JOURNAL ARTICLE

Posttraumatic stress symptoms in OIF/OEF service members with blast-related and non-blast-related mild TBI

Jan E Kennedy, Felix O Leal, Jeffrey D Lewis, Maren A Cullen, Ricardo R Amador
NeuroRehabilitation 2010, 26 (3): 223-31
20448312

PURPOSE: To examine the proportion and severity of stress-related symptoms in U.S. service members with mild traumatic brain injuries (mTBI) received during deployment to Operation Iraqi Freedom (OIF) or Operation Enduring Freedom (OEF). Stress-related symptoms reported by service members with mTBI from explosive munitions are compared to symptoms reported by those with mTBI received from other mechanisms (i.e. falls, motor vehicle accidents).

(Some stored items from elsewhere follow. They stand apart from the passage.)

(* ===== verification/ExampleMains.v ===== *)
(** The [main] functions of the example programs (src/examples/) up to where
    they spin or return: the node, its endpoint and the loop of the program, on
    one CycloneDDS.  The destruction of the node at the end of [main] is the one
    of GraphTeardown.v. *)
From Stdlib Require Import ZArith Lia Strings.Byte.
From stdpp Require Import base tactics list numbers sets.
From S2P Require Import Prelude Bytes Cdr Message Names Qos RawSerdata DdsConfig Dds MockDds Pubsub NodeCtor Examples.
From S2P Require Executor Graph Params.
Import Params (RclParameter, RclParameterValue).

(** The writer of a handle keeps the laws of [DdsWriter]. *)
Definition writer_at_laws {F} `{DdsNodesLaws F} (h : Z) : DdsWriterLaws F (H := writer_at h).
Proof.
  refine (@Build_DdsWriterLaws F (writer_at h) (fun f => written_on f h) _).
  intros d w rc w' E. by destruct (write_on_spec h d w rc w' E).
Defined.

Section mains.
Context {F : Type} `{DdsFactory F} `{!DdsNodes F} `{Message Graph.ParticipantEntitiesInfo} `{Message RclParameter}.
Variable iov_len_bits : Z.
Variable qos_created : bool.
(** [Context::instance().domain_id()]. *)
Variable domain_id : Z.

(** [std::make_shared<rcl::Node>(name)], in the root namespace; its entity list
    is empty. *)
Definition make_node (name : bytes) : stM F NodeObj := Node_ctor iov_len_bits qos_created name (lit "/") domain_id.

Definition on_node {A} (node : NodeObj) (m : stM (World F) A) : stM F (A * Executor.Node) := fun f =>
  let (o, w) := m (mk_world f (Executor.mk_node [] 0 (change_guard_ node))) in
  (let* a := o in Ok (a, plumbing w), fac w).

Definition with_node {A} (name : bytes) (body : NodeObj -> stM (World F) A) : stM F (A * Executor.Node) :=
  let* node := make_node name in on_node node (body node).

(** [argument] is [std::atoi(argv[1])]. *)
Definition talker_main (argument : option Z) (fuel : nat) : stM F ((option unit * list bytes) * Executor.Node) :=
  let max_count := match argument with Some v => talker_max_count v | None => 0 end in
  with_node (lit "talker") (fun node =>
    let* pub := create_publisher qos_created (ns_ node) (lit "chatter") (dds_name RclParameter) Default in
    on_fac (talker_loop (W := F) (H0 := writer_at pub) iov_len_bits fuel max_count 0)).

(** Up to [rcl::spin]: the reader and its condition. *)
Definition listener_main : stM F ((Z * Z) * Executor.Node) :=
  with_node (lit "listener") (fun node =>
    create_subscription qos_created (ns_ node) (lit "chatter") (dds_name RclParameter) Default 0).

(** [types]: the DDS names of the request and the response of GetParameters. *)
Definition service_server_main (types : bytes * bytes) : stM F ((((Z * Z) * Z) * list bytes) * Executor.Node) :=
  with_node (lit "get_parameters_server") (fun node =>
    let* srv := create_service qos_created (ns_ node) (lit "get_parameters") (fst types) (snd types) Services 0 in
    mret (srv, [lit "ready: ros2 service call /get_parameters rcl_interfaces/srv/GetParameters " ++
                [x22] ++ lit "{names: [hello]}" ++ [x22]])).

(** [available] is what [wait_for_service] returned; [call] is [Client::call]
    with the executor spinning on its own thread; the lines and the exit code. *)
Definition service_client_main (types : bytes * bytes) (available : Z * (Z * Z) -> outcome (option bool))
  (call : Z * (Z * Z) -> list bytes -> stM F (list RclParameterValue))
  : stM F (option (list bytes * Z) * Executor.Node) :=
  with_node (lit "get_parameters_client") (fun node =>
    let* client := create_client qos_created (ns_ node) (lit "get_parameters") (fst types) (snd types) Services 0 in
    let* ready := st_lift (available client) in
    match ready with
    | None => mret None
    | Some false => mret (Some ([lit "service not available"], 1%Z))
    | Some true =>
        let names := [lit "speed"; lit "name"] in
        let* values := on_fac (call client names) in
        let* lines := st_lift (client_print names values) in
        mret (Some (lines, 0%Z))
    end).
End mains.

(* ------------------------------------------------------------------ *)
(** * What the programs do *)

Section mains_facts.
Context {F : Type} `{DdsNodesLaws F} `{Message Graph.ParticipantEntitiesInfo} `{MessageLaws RclParameter}.
Variable bits : Z.
Variable c : bool.
Variable domain_id : Z.

Lemma make_node_ns name (f f' : F) n : make_node bits c domain_id name f = (Ok n, f') -> ns_ n = lit "/".
Proof.
  unfold make_node, Node_ctor. intros Hn.
  repeat (apply st_bind_inv_Ok in Hn as (? & ? & _ & Hn)). by injection Hn as <- _.
Qed.

Lemma with_node_inv {A} name (body : NodeObj -> stM (World F) A) (f f' : F) a node :
  with_node bits c domain_id name body f = (Ok (a, node), f') ->
  exists n f1 w, ns_ n = lit "/" /\ body n (mk_world f1 (Executor.mk_node [] 0 (change_guard_ n))) = (Ok a, w) /\
    plumbing w = node /\ fac w = f'.
Proof.
  intros Hw. apply st_bind_inv_Ok in Hw as (n & f1 & Hn & Hw). exists n, f1. unfold on_node in Hw.
  destruct (body n _) as [[b|e|] w]; [|done..]. injection Hw as <- <- <-. exists w.
  split; [by eapply make_node_ns|done].
Qed.

Lemma on_world_inv {A} (m : stM F A) (w w' : World F) a :
  on_fac m w = (Ok a, w') -> m (fac w) = (Ok a, fac w') /\ plumbing w' = plumbing w.
Proof. unfold on_fac. destruct (m (fac w)) as [o f]. by intros [= -> <-]. Qed.
End mains_facts.

(** The talker publishes on the topic rt/chatter: with a positive argument, when
    it returns it has created that topic and its writer, the writer has accepted
    exactly the messages of the loop, in order, and the lines say so; the node
    has nothing to wait for. *)
Theorem talker_main_runs {F} `{DdsNodesLaws F} `{Message Graph.ParticipantEntitiesInfo} `{MessageLaws RclParameter}
    (bits : Z) (c : bool) (domain_id v : Z) (fuel : nat) (f f' : F) (r : option unit * list bytes) (node : Executor.Node) :
  (0 < v < 2 ^ 31)%Z -> Z.to_nat v < fuel -> Forall (payload_fits bits) (talker_messages (Z.to_nat v)) ->
  talker_main bits c domain_id (Some v) fuel f = (Ok (r, node), f') ->
  r = (Some tt, map talker_line (seq 0 (Z.to_nat v))) /\ Executor.entities_ node = [] /\
  exists pub f1 before, created f1 = before ++ [KTopic (lit "rt/chatter"); KWriter] /\
    written_on f' pub = written_on f1 pub ++ map serdata_of (talker_messages (Z.to_nat v)).
Proof.
  intros Hv Hfuel Hfit Hrun. unfold talker_main in Hrun.
  apply with_node_inv in Hrun as (n & f1 & w & Hns & Hrun & <- & <-). rewrite Hns in Hrun.
  apply st_bind_inv_Ok in Hrun as (pub & w1 & Hpub & Hrun). apply on_world_inv in Hrun as [Hrun Hpl].
  unfold create_publisher in Hpub. change (expand_topic_name (lit "chatter") (lit "/")) with (Ok (lit "/chatter")) in Hpub.
  apply st_bind_inv_Ok in Hpub as (fqn & w0 & Hfqn & Hpub). injection Hfqn as <- <-.
  apply on_world_inv in Hpub as [Hpub Hpl1]. cbn [fac plumbing] in *.
  pose proof (Publisher_ctor_makes c (lit "/chatter") (dds_name RclParameter) Default f1) as Hm.
  rewrite Hpub in Hm. destruct Hm as [Hcr _].
  assert (Hu : talker_max_count v = Z.to_nat v) by (unfold talker_max_count, u64; rewrite uwrap_small; [done|unfold in_u; lia]).
  rewrite Hu in Hrun.
  rewrite (talker_loop_spec (H1 := writer_at pub) bits (Z.to_nat v) (Z.to_nat v) fuel 0 (fac w1)) in Hrun by lia.
  fold (talker_messages (Z.to_nat v)) in Hrun.
  destruct (st_iter _ (talker_messages (Z.to_nat v)) (fac w1)) as [[[]|e|] f2] eqn:Ep; [|done..].
  injection Hrun as <- <-. split; [done|]. split; [by rewrite Hpl, Hpl1|].
  exists pub, (fac w1), (created f1). split; [exact Hcr|].
  exact (publish_all_written (H1 := writer_at_laws pub) bits _ _ _ Hfit Ep).
Qed.

Definition asked_names : list bytes := [lit "speed"; lit "name"].

(** The service client waits with its own client object, registered with the node
    on the request and reply topics of the service server: without a server it says so
    and exits with 1, having sent nothing; otherwise it makes one call, prints a
    line for each of the two names and exits with 0, which takes a response
    with at least two values. *)
Theorem service_client_runs {F} `{DdsNodesLaws F} `{Message Graph.ParticipantEntitiesInfo}
    (bits : Z) (c : bool) (domain_id : Z) (types : bytes * bytes) (available : Z * (Z * Z) -> outcome (option bool))
    (call : Z * (Z * Z) -> list bytes -> stM F (list RclParameterValue))
    (f f' : F) (r : option (list bytes * Z)) (node : Executor.Node) :
  service_client_main bits c domain_id types available call f = (Ok (r, node), f') ->
  exists client f1 before, created f1 = before ++ client_plan (lit "/get_parameters") /\
    Executor.entities_ node = [Executor.mk_entity 0 (snd (snd client))] /\
    match available client with
    | Ok (Some false) => r = Some ([lit "service not available"], 1%Z) /\ f' = f1
    | Ok (Some true) => exists values lines, call client asked_names f1 = (Ok values, f') /\ 2 <= length values /\
        length lines = 2 /\ client_print asked_names values = Ok lines /\ r = Some (lines, 0%Z)
    | Ok None => r = None
    | _ => False
    end.
Proof.
  intros Hrun. apply with_node_inv in Hrun as (n & f1 & w & Hns & Hrun & <- & <-). rewrite Hns in Hrun.
  apply st_bind_inv_Ok in Hrun as (client & w1 & Hcli & Hrun).
  pose proof (creates_waitable (lit "get_parameters") (lit "/")
    (fun fqn => Client_ctor c fqn (fst types) (snd types) Services) client_plan
    (fun cli => Executor.mk_entity 0 (snd (snd cli))) (mk_world f1 (Executor.mk_node [] 0 (change_guard_ n)))
    (fun fqn => Client_ctor_makes c fqn _ _ _)) as Hcr.
  unfold creates in Hcr. unfold create_client in Hcli. rewrite Hcli in Hcr.
  destruct Hcr as (fqn & Hfqn & Hcr & _ & Hpl). injection Hfqn as <-. cbn [fac plumbing] in *.
  exists client, (fac w1), (created f1). split; [exact Hcr|].
  apply st_bind_inv_Ok in Hrun as (ready & w2 & Hr & Hrun). unfold st_lift in Hr. injection Hr as Hr ->. rewrite Hr.
  destruct ready as [[|]|].
  - apply st_bind_inv_Ok in Hrun as (values & w3 & Hcall & Hrun). apply on_world_inv in Hcall as [Hcall Hpl2].
    apply st_bind_inv_Ok in Hrun as (lines & w4 & Hlines & Hrun). unfold st_lift in Hlines. injection Hlines as Hlines ->.
    injection Hrun as <- <-. split; [by rewrite Hpl2, Hpl|]. exists values, lines. split; [exact Hcall|].
    pose proof Hlines as Hp. fold asked_names in Hp. unfold client_print in Hlines. rewrite client_loop_spec in Hlines by lia.
    case_decide as Hlen; [|done]. injection Hlines as Hl. split; [exact Hlen|]. split; [|done].
    destruct values as [|v1 [|v2 values]]; simpl in Hlen; [lia|lia|]. by rewrite <- Hl.
  - injection Hrun as <- <-. split; [by rewrite Hpl|done].
  - injection Hrun as <- <-. split; [by rewrite Hpl|done].
Qed.

(** The service server and the listener: one entity each, on the topics of the
    client and of the talker. *)
Theorem waiting_mains {F} `{DdsNodesLaws F} `{Message Graph.ParticipantEntitiesInfo} `{Message RclParameter}
    (bits : Z) (c : bool) (domain_id : Z) (types : bytes * bytes) (f f' : F) :
  (forall srv out node, service_server_main bits c domain_id types f = (Ok ((srv, out), node), f') ->
     Executor.entities_ node = [Executor.mk_entity 0 (snd (fst srv))] /\ length out = 1 /\
     exists before, created f' = before ++ service_plan (lit "/get_parameters")) /\
  (forall sub node, listener_main bits c domain_id f = (Ok (sub, node), f') ->
     Executor.entities_ node = [Executor.mk_entity 0 (snd sub)] /\
     exists before, created f' = before ++ [KTopic (lit "rt/chatter"); KReader; KReadCondition]) /\
  (forall t, KTopic t ∈ client_plan (lit "/get_parameters") <-> KTopic t ∈ service_plan (lit "/get_parameters")).
Proof.
  split_and!.
  - intros srv out node Hrun. apply with_node_inv in Hrun as (n & f1 & w & Hns & Hrun & <- & <-). rewrite Hns in Hrun.
    apply st_bind_inv_Ok in Hrun as (srv' & w1 & Hsrv & Hrun). injection Hrun as <- <- <-.
    pose proof (creates_waitable (lit "get_parameters") (lit "/")
      (fun fqn => Service_ctor c fqn (fst types) (snd types) Services) service_plan
      (fun s => Executor.mk_entity 0 (snd (fst s))) (mk_world f1 (Executor.mk_node [] 0 (change_guard_ n)))
      (fun fqn => Service_ctor_makes c fqn _ _ _)) as Hcr.
    unfold creates in Hcr. unfold create_service in Hsrv. rewrite Hsrv in Hcr.
    destruct Hcr as (fqn & Hfqn & Hcr & _ & Hpl). injection Hfqn as <-. cbn [fac plumbing] in *.
    rewrite Hpl. split; [done|]. split; [done|]. by exists (created f1).
  - intros sub node Hrun. apply with_node_inv in Hrun as (n & f1 & w & Hns & Hrun & <- & <-). rewrite Hns in Hrun.
    pose proof (creates_waitable (lit "chatter") (lit "/")
      (fun fqn => Subscription_ctor c fqn (dds_name RclParameter) Default) subscription_plan
      (fun s => Executor.mk_entity 0 (snd s)) (mk_world f1 (Executor.mk_node [] 0 (change_guard_ n)))
      (fun fqn => Subscription_ctor_makes c fqn _ _)) as Hcr.
    unfold creates in Hcr. unfold create_subscription in Hrun. rewrite Hrun in Hcr.
    destruct Hcr as (fqn & Hfqn & Hcr & _ & Hpl). injection Hfqn as <-. cbn [fac plumbing] in *.
    rewrite Hpl. split; [done|]. by exists (created f1).
  - intros t. unfold client_plan, service_plan. rewrite !elem_of_cons. naive_solver.
Qed.

(** On the test double: the talker with an argument of two, and a client that
    finds no server. *)
Section demo.
Import NodeDemo.

(** A codec that writes the name of a parameter. *)
Local Instance name_codec : Message RclParameter := {|
  dds_name := lit "rcl_interfaces::msg::dds_::Parameter_";
  serialize m := CdrWriter.write_string (Params.p_name m);
  deserialize st := Ok (None, st)
|}.

Example talker_prints_two :
  fst (talker_main (F := NodeFactory) 64 true 0 (Some 2%Z) 3 (fresh [] 0)) =
  Ok ((Some tt, [lit "publishing: 'Hello, world! 0'"; lit "publishing: 'Hello, world! 1'"]), Executor.mk_node [] 0 100).
Proof. vm_compute. reflexivity. Qed.

Example client_without_server :
  fst (service_client_main (F := NodeFactory) 64 true 0 (lit "Req", lit "Resp")
    (fun _ => Ok (Some false)) (fun _ _ => mret []) (fresh [] 0)) =
  Ok (Some ([lit "service not available"], 1%Z), Executor.mk_node [Executor.mk_entity 0 111] 1 100).
Proof. vm_compute. reflexivity. Qed.
End demo.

METHODS: Posttraumatic stress, as measured by scores on the Posttraumatic Stress Disorder Checklist (PCL-C), for a sample of 586 OIF/OEF service members with blast-related mTBI was compared to a sample of 138 OIF/OEF service members with non-blast mTBI selected from retrospective review of research records.

RESULTS: Re-experiencing symptoms such as flashbacks and nightmares were higher for the blast mTBI group than for the non-blast mTBI group. Symptoms on other PTSD clusters and total score did not significantly differ between groups. Equivalent proportions of the blast and non-blast groups endorsed severe PTSD symptoms, with total PCL-C scores greater than or equal to 50.

CONCLUSIONS: Consistent with prior reports, high levels of posttraumatic stress symptoms occur in a substantial proportion of service members who experienced deployment-related blast and non-blast mTBI. Results suggest that the psychological rehabilitation of OIF/OEF service members with mTBI from explosive blast should include particular attention to addressing re-experiencing symptoms.